Following the devastating images of Alan Kurdi, the three-year-old Syrian boy found drowned on a Turkish Beach trying to flee Syria, the media upped their reporting of the crisis. We were bombarded by images of the Calais camps, riddled with disease and violence. There were reports of hundreds drowning when crammed dinghies sank.  What exactly were these refugees risking their lives to reach? Compassion? A caring Europe to nurture and protect them after the hell they had survived? Instead, if they were lucky enough to escape death en route, they got the camps. If the series was going to continue it’s investigation of Anglo-French relations and policing, it was going to be impossible to ignore what was happening just yards from Eurotunnel itself.

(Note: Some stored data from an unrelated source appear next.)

(* ===== verification/WordsLatin.v ===== *)
(** The word lists of [src/wallet/dictionary.cpp] in the Latin script, as they
    stand in the file: each list in sixteen parts, the words as UTF-8 strings. *)

From Stdlib Require Import String.
From S2P Require Import Prelude.

Local Open Scope string_scope.
Local Open Scope list_scope.

Module en.
(** ** English *)

Definition words_0 : list String.string :=
  ["abandon"; "ability"; "able"; "about"; "above"; "absent"; "absorb"; "abstract"; "absurd"; "abuse";
   "access"; "accident"; "account"; "accuse"; "achieve"; "acid"; "acoustic"; "acquire"; "across"; "act";
   "action"; "actor"; "actress"; "actual"; "adapt"; "add"; "addict"; "address"; "adjust"; "admit"; "adult";
   "advance"; "advice"; "aerobic"; "affair"; "afford"; "afraid"; "again"; "age"; "agent"; "agree"; "ahead";
   "aim"; "air"; "airport"; "aisle"; "alarm"; "album"; "alcohol"; "alert"; "alien"; "all"; "alley"; "allow";
   "almost"; "alone"; "alpha"; "already"; "also"; "alter"; "always"; "amateur"; "amazing"; "among"; "amount";
   "amused"; "analyst"; "anchor"; "ancient"; "anger"; "angle"; "angry"; "animal"; "ankle"; "announce";
   "annual"; "another"; "answer"; "antenna"; "antique"; "anxiety"; "any"; "apart"; "apology"; "appear";
   "apple"; "approve"; "april"; "arch"; "arctic"; "area"; "arena"; "argue"; "arm"; "armed"; "armor"; "army";
   "around"; "arrange"; "arrest"; "arrive"; "arrow"; "art"; "artefact"; "artist"; "artwork"; "ask"; "aspect";
   "assault"; "asset"; "assist"; "assume"; "asthma"; "athlete"; "atom"; "attack"; "attend"; "attitude";
   "attract"; "auction"; "audit"; "august"; "aunt"; "author"; "auto"; "autumn"; "average"; "avocado"].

But then I read something that made the occasional drowning or the squalid camps pale into insignificance. Ten thousand refugee children were missing in Europe. TEN THOUSAND. Alone, vulnerable, separated from parents. It should have been front page news in every paper.  Press conferences, family members desperate to find them making tearful appeals. There should have been investigations, search teams, posts with their photographs shared on Facebook. That’s what happens here when one British child goes missing, isn’t it? We quite rightly plough endless resources into finding them. But not these children. There were a handful of articles in the broadsheets, then nothing. No one cared.

How did they vanish in the first place?  Many were sent away by their families in the hope they would have a better chance of survival. Some were split from parents by smugglers as a way of controlling them. Others became separated in the chaos and were forced to continue their journey alone. So where are they now? No-one really knows. It seems when a refugee child goes missing, border agencies are unlikely to file a missing person’s report.

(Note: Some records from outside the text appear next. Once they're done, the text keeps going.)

(* ===== verification/WordsOther.v ===== *)
(** The word lists of [src/wallet/dictionary.cpp] in the other scripts, as they
    stand in the file: each list in sixteen parts, the words as UTF-8 strings. *)

From Stdlib Require Import String.
From S2P Require Import Prelude.

Local Open Scope string_scope.
Local Open Scope list_scope.

Module ja.
(** ** Japanese *)

Definition words_0 : list String.string :=
  ["あいこくしん"; "あいさつ"; "あいだ"; "あおぞら"; "あかちゃん"; "あきる"; "あけがた"; "あける"; "あこがれる"; "あさい"; "あさひ"; "あしあと"; "あじわう";
   "あずかる"; "あずき"; "あそぶ"; "あたえる"; "あたためる"; "あたりまえ"; "あたる"; "あつい"; "あつかう"; "あっしゅく"; "あつまり"; "あつめる"; "あてな";
   "あてはまる"; "あひる"; "あぶら"; "あぶる"; "あふれる"; "あまい"; "あまど"; "あまやかす"; "あまり"; "あみもの"; "あめりか"; "あやまる"; "あゆむ";
   "あらいぐま"; "あらし"; "あらすじ"; "あらためる"; "あらゆる"; "あらわす"; "ありがとう"; "あわせる"; "あわてる"; "あんい"; "あんがい"; "あんこ"; "あんぜん";
   "あんてい"; "あんない"; "あんまり"; "いいだす"; "いおん"; "いがい"; "いがく"; "いきおい"; "いきなり"; "いきもの"; "いきる"; "いくじ"; "いくぶん"; "いけばな";
   "いけん"; "いこう"; "いこく"; "いこつ"; "いさましい"; "いさん"; "いしき"; "いじゅう"; "いじょう"; "いじわる"; "いずみ"; "いずれ"; "いせい"; "いせえび";
   "いせかい"; "いせき"; "いぜん"; "いそうろう"; "いそがしい"; "いだい"; "いだく"; "いたずら"; "いたみ"; "いたりあ"; "いちおう"; "いちじ"; "いちど"; "いちば";
   "いちぶ"; "いちりゅう"; "いつか"; "いっしゅん"; "いっせい"; "いっそう"; "いったん"; "いっち"; "いってい"; "いっぽう"; "いてざ"; "いてん"; "いどう"; "いとこ";
   "いない"; "いなか"; "いねむり"; "いのち"; "いのる"; "いはつ"; "いばる"; "いはん"; "いびき"; "いひん"; "いふく"; "いへん"; "いほう"; "いみん"; "いもうと";
   "いもたれ"; "いもり"; "いやがる"; "いやす"; "いよかん"].

Definition words_1 : list String.string :=
  ["いよく"; "いらい"; "いらすと"; "いりぐち"; "いりょう"; "いれい"; "いれもの"; "いれる"; "いろえんぴつ"; "いわい"; "いわう"; "いわかん"; "いわば"; "いわゆる";
   "いんげんまめ"; "いんさつ"; "いんしょう"; "いんよう"; "うえき"; "うえる"; "うおざ"; "うがい"; "うかぶ"; "うかべる"; "うきわ"; "うくらいな"; "うくれれ";
   "うけたまわる"; "うけつけ"; "うけとる"; "うけもつ"; "うける"; "うごかす"; "うごく"; "うこん"; "うさぎ"; "うしなう"; "うしろがみ"; "うすい"; "うすぎ";
   "うすぐらい"; "うすめる"; "うせつ"; "うちあわせ"; "うちがわ"; "うちき"; "うちゅう"; "うっかり"; "うつくしい"; "うったえる"; "うつる"; "うどん"; "うなぎ";
   "うなじ"; "うなずく"; "うなる"; "うねる"; "うのう"; "うぶげ"; "うぶごえ"; "うまれる"; "うめる"; "うもう"; "うやまう"; "うよく"; "うらがえす"; "うらぐち";
   "うらない"; "うりあげ"; "うりきれ"; "うるさい"; "うれしい"; "うれゆき"; "うれる"; "うろこ"; "うわき"; "うわさ"; "うんこう"; "うんちん"; "うんてん";
   "うんどう"; "えいえん"; "えいが"; "えいきょう"; "えいご"; "えいせい"; "えいぶん"; "えいよう"; "えいわ"; "えおり"; "えがお"; "えがく"; "えきたい"; "えくせる";
   "えしゃく"; "えすて"; "えつらん"; "えのぐ"; "えほうまき"; "えほん"; "えまき"; "えもじ"; "えもの"; "えらい"; "えらぶ"; "えりあ"; "えんえん"; "えんかい";
   "えんぎ"; "えんげき"; "えんしゅう"; "えんぜつ"; "えんそく"; "えんちょう"; "えんとつ"; "おいかける"; "おいこす"; "おいしい"; "おいつく"; "おうえん"; "おうさま";
   "おうじ"; "おうせつ"; "おうたい"; "おうふく"; "おうべい"; "おうよう"; "おえる"].

Definition words_2 : list String.string :=
  ["おおい"; "おおう"; "おおどおり"; "おおや"; "おおよそ"; "おかえり"; "おかず"; "おがむ"; "おかわり"; "おぎなう"; "おきる"; "おくさま"; "おくじょう";
   "おくりがな"; "おくる"; "おくれる"; "おこす"; "おこなう"; "おこる"; "おさえる"; "おさない"; "おさめる"; "おしいれ"; "おしえる"; "おじぎ"; "おじさん";
   "おしゃれ"; "おそらく"; "おそわる"; "おたがい"; "おたく"; "おだやか"; "おちつく"; "おっと"; "おつり"; "おでかけ"; "おとしもの"; "おとなしい"; "おどり";
   "おどろかす"; "おばさん"; "おまいり"; "おめでとう"; "おもいで"; "おもう"; "おもたい"; "おもちゃ"; "おやつ"; "おやゆび"; "およぼす"; "おらんだ"; "おろす";
   "おんがく"; "おんけい"; "おんしゃ"; "おんせん"; "おんだん"; "おんちゅう"; "おんどけい"; "かあつ"; "かいが"; "がいき"; "がいけん"; "がいこう"; "かいさつ";
   "かいしゃ"; "かいすいよく"; "かいぜん"; "かいぞうど"; "かいつう"; "かいてん"; "かいとう"; "かいふく"; "がいへき"; "かいほう"; "かいよう"; "がいらい"; "かいわ";
   "かえる"; "かおり"; "かかえる"; "かがく"; "かがし"; "かがみ"; "かくご"; "かくとく"; "かざる"; "がぞう"; "かたい"; "かたち"; "がちょう"; "がっきゅう";
   "がっこう"; "がっさん"; "がっしょう"; "かなざわし"; "かのう"; "がはく"; "かぶか"; "かほう"; "かほご"; "かまう"; "かまぼこ"; "かめれおん"; "かゆい";
   "かようび"; "からい"; "かるい"; "かろう"; "かわく"; "かわら"; "がんか"; "かんけい"; "かんこう"; "かんしゃ"; "かんそう"; "かんたん"; "かんち"; "がんばる";
   "きあい"; "きあつ"; "きいろ"; "ぎいん"; "きうい"; "きうん"; "きえる"; "きおう"; "きおく"].

Definition words_3 : list String.string :=
  ["きおち"; "きおん"; "きかい"; "きかく"; "きかんしゃ"; "ききて"; "きくばり"; "きくらげ"; "きけんせい"; "きこう"; "きこえる"; "きこく"; "きさい"; "きさく";
   "きさま"; "きさらぎ"; "ぎじかがく"; "ぎしき"; "ぎじたいけん"; "ぎじにってい"; "ぎじゅつしゃ"; "きすう"; "きせい"; "きせき"; "きせつ"; "きそう"; "きぞく";
   "きぞん"; "きたえる"; "きちょう"; "きつえん"; "ぎっちり"; "きつつき"; "きつね"; "きてい"; "きどう"; "きどく"; "きない"; "きなが"; "きなこ"; "きぬごし";
   "きねん"; "きのう"; "きのした"; "きはく"; "きびしい"; "きひん"; "きふく"; "きぶん"; "きぼう"; "きほん"; "きまる"; "きみつ"; "きむずかしい"; "きめる";
   "きもだめし"; "きもち"; "きもの"; "きゃく"; "きやく"; "ぎゅうにく"; "きよう"; "きょうりゅう"; "きらい"; "きらく"; "きりん"; "きれい"; "きれつ"; "きろく";
   "ぎろん"; "きわめる"; "ぎんいろ"; "きんかくじ"; "きんじょ"; "きんようび"; "ぐあい"; "くいず"; "くうかん"; "くうき"; "くうぐん"; "くうこう"; "ぐうせい";
   "くうそう"; "ぐうたら"; "くうふく"; "くうぼ"; "くかん"; "くきょう"; "くげん"; "ぐこう"; "くさい"; "くさき"; "くさばな"; "くさる"; "くしゃみ"; "くしょう";
   "くすのき"; "くすりゆび"; "くせげ"; "くせん"; "ぐたいてき"; "くださる"; "くたびれる"; "くちこみ"; "くちさき"; "くつした"; "ぐっすり"; "くつろぐ"; "くとうてん";
   "くどく"; "くなん"; "くねくね"; "くのう"; "くふう"; "くみあわせ"; "くみたてる"; "くめる"; "くやくしょ"; "くらす"; "くらべる"; "くるま"; "くれる"; "くろう";
   "くわしい"; "ぐんかん"; "ぐんしょく"; "ぐんたい"; "ぐんて"].

Definition words_4 : list String.string :=
  ["けあな"; "けいかく"; "けいけん"; "けいこ"; "けいさつ"; "げいじゅつ"; "けいたい"; "げいのうじん"; "けいれき"; "けいろ"; "けおとす"; "けおりもの"; "げきか";
   "げきげん"; "げきだん"; "げきちん"; "げきとつ"; "げきは"; "げきやく"; "げこう"; "げこくじょう"; "げざい"; "けさき"; "げざん"; "けしき"; "けしごむ";
   "けしょう"; "げすと"; "けたば"; "けちゃっぷ"; "けちらす"; "けつあつ"; "けつい"; "けつえき"; "けっこん"; "けつじょ"; "けっせき"; "けってい"; "けつまつ";
   "げつようび"; "げつれい"; "けつろん"; "げどく"; "けとばす"; "けとる"; "けなげ"; "けなす"; "けなみ"; "けぬき"; "げねつ"; "けねん"; "けはい"; "げひん";
   "けぶかい"; "げぼく"; "けまり"; "けみかる"; "けむし"; "けむり"; "けもの"; "けらい"; "けろけろ"; "けわしい"; "けんい"; "けんえつ"; "けんお"; "けんか";
   "げんき"; "けんげん"; "けんこう"; "けんさく"; "けんしゅう"; "けんすう"; "げんそう"; "けんちく"; "けんてい"; "けんとう"; "けんない"; "けんにん"; "げんぶつ";
   "けんま"; "けんみん"; "けんめい"; "けんらん"; "けんり"; "こあくま"; "こいぬ"; "こいびと"; "ごうい"; "こうえん"; "こうおん"; "こうかん"; "ごうきゅう";
   "ごうけい"; "こうこう"; "こうさい"; "こうじ"; "こうすい"; "ごうせい"; "こうそく"; "こうたい"; "こうちゃ"; "こうつう"; "こうてい"; "こうどう"; "こうない";
   "こうはい"; "ごうほう"; "ごうまん"; "こうもく"; "こうりつ"; "こえる"; "こおり"; "ごかい"; "ごがつ"; "ごかん"; "こくご"; "こくさい"; "こくとう"; "こくない";
   "こくはく"; "こぐま"; "こけい"; "こける"; "ここのか"; "こころ"; "こさめ"; "こしつ"].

Stories surfaced of people-smugglers bringing children into Europe, then making even more money by selling them into the sex trade or slavery. Now the tabloids cared. Not about the vulnerability of missing children. They cared that refugee children being prostituted or sold to organised begging gangs, might evoke public sympathy and damage their unjustified war on refugees. So just in case the public stopped believing in a plague of filthy rats flooding our country, taking our jobs, they reassured us that most of these child refugees were in fact grown men pretending to be under eighteen to get a free ride to the UK. It wasn’t true but it did the job. The headlines about missing children faded away and public sympathy went with it. But they were still missing. All ten thousand of them. Let down and ignored by politicians, border agencies and then by us.

This was my starting point for The Tunnel: Vengeance. Rather than opening with the horror of a huge terrorist attack or a gruesome violent murder, episode one has the unusual body count of zero. Instead the series starts with the emotional horror of a child-swap. Three refugee children vanish while being smuggled, the trafficker and his boat left to burn. Meanwhile, a middle class mum puts her three blonde, blue-eyed darlings to bed – the kind of children who would get an investigation, Facebook posts and a public sympathy. But when she goes to get them up, her perfect little angels are gone, and in their place, three filthy refugee kids.

This child swap marks a question at the very heart of this series of The Tunnel; what is a human life worth? Why is it we value the lives of missing Western children so much more than the lives of missing refugee children? How can so many be missing and as a nation we seem to care so little?

This isn’t the first time we’ve been here. As one of the characters at the heart of the story will remind us, there was Bosnia – a civil war that raged from 1991-1995 and resulted in 100,000 deaths, two million refugees driven from their homes. Mothers put their children into the hands of strangers during one-hour ceasefires in the hope they could get them to safety. Other children survived by hiding while their whole village was slaughtered around them, ending up on convoys taken to refugee camps. What became of those children? Those mothers who sent their children to safety? If they survived, who did they grow up to be? Did we treat those Eastern European refugees with compassion and understanding? Sometimes it’s useful to look back at history even if only to see that we failed to learn from it the first time.

All children’s lives must be valued equally. I hope as well as The Tunnel: Vengeance being a thrilling ride of a crime show, baroque, darkly humorous beset by a rollercoaster ride of twists and turns, it will also make viewers think about those missing refugee children. About where they are right now and about what the cost may be to our humanity if we continue to ignore them.

The Tunnel: Vengeance begins on Thursday 14th December at 9pm on Sky Atlantic – all six episodes will be available to watch on the same day on demand and on streaming service Now TV.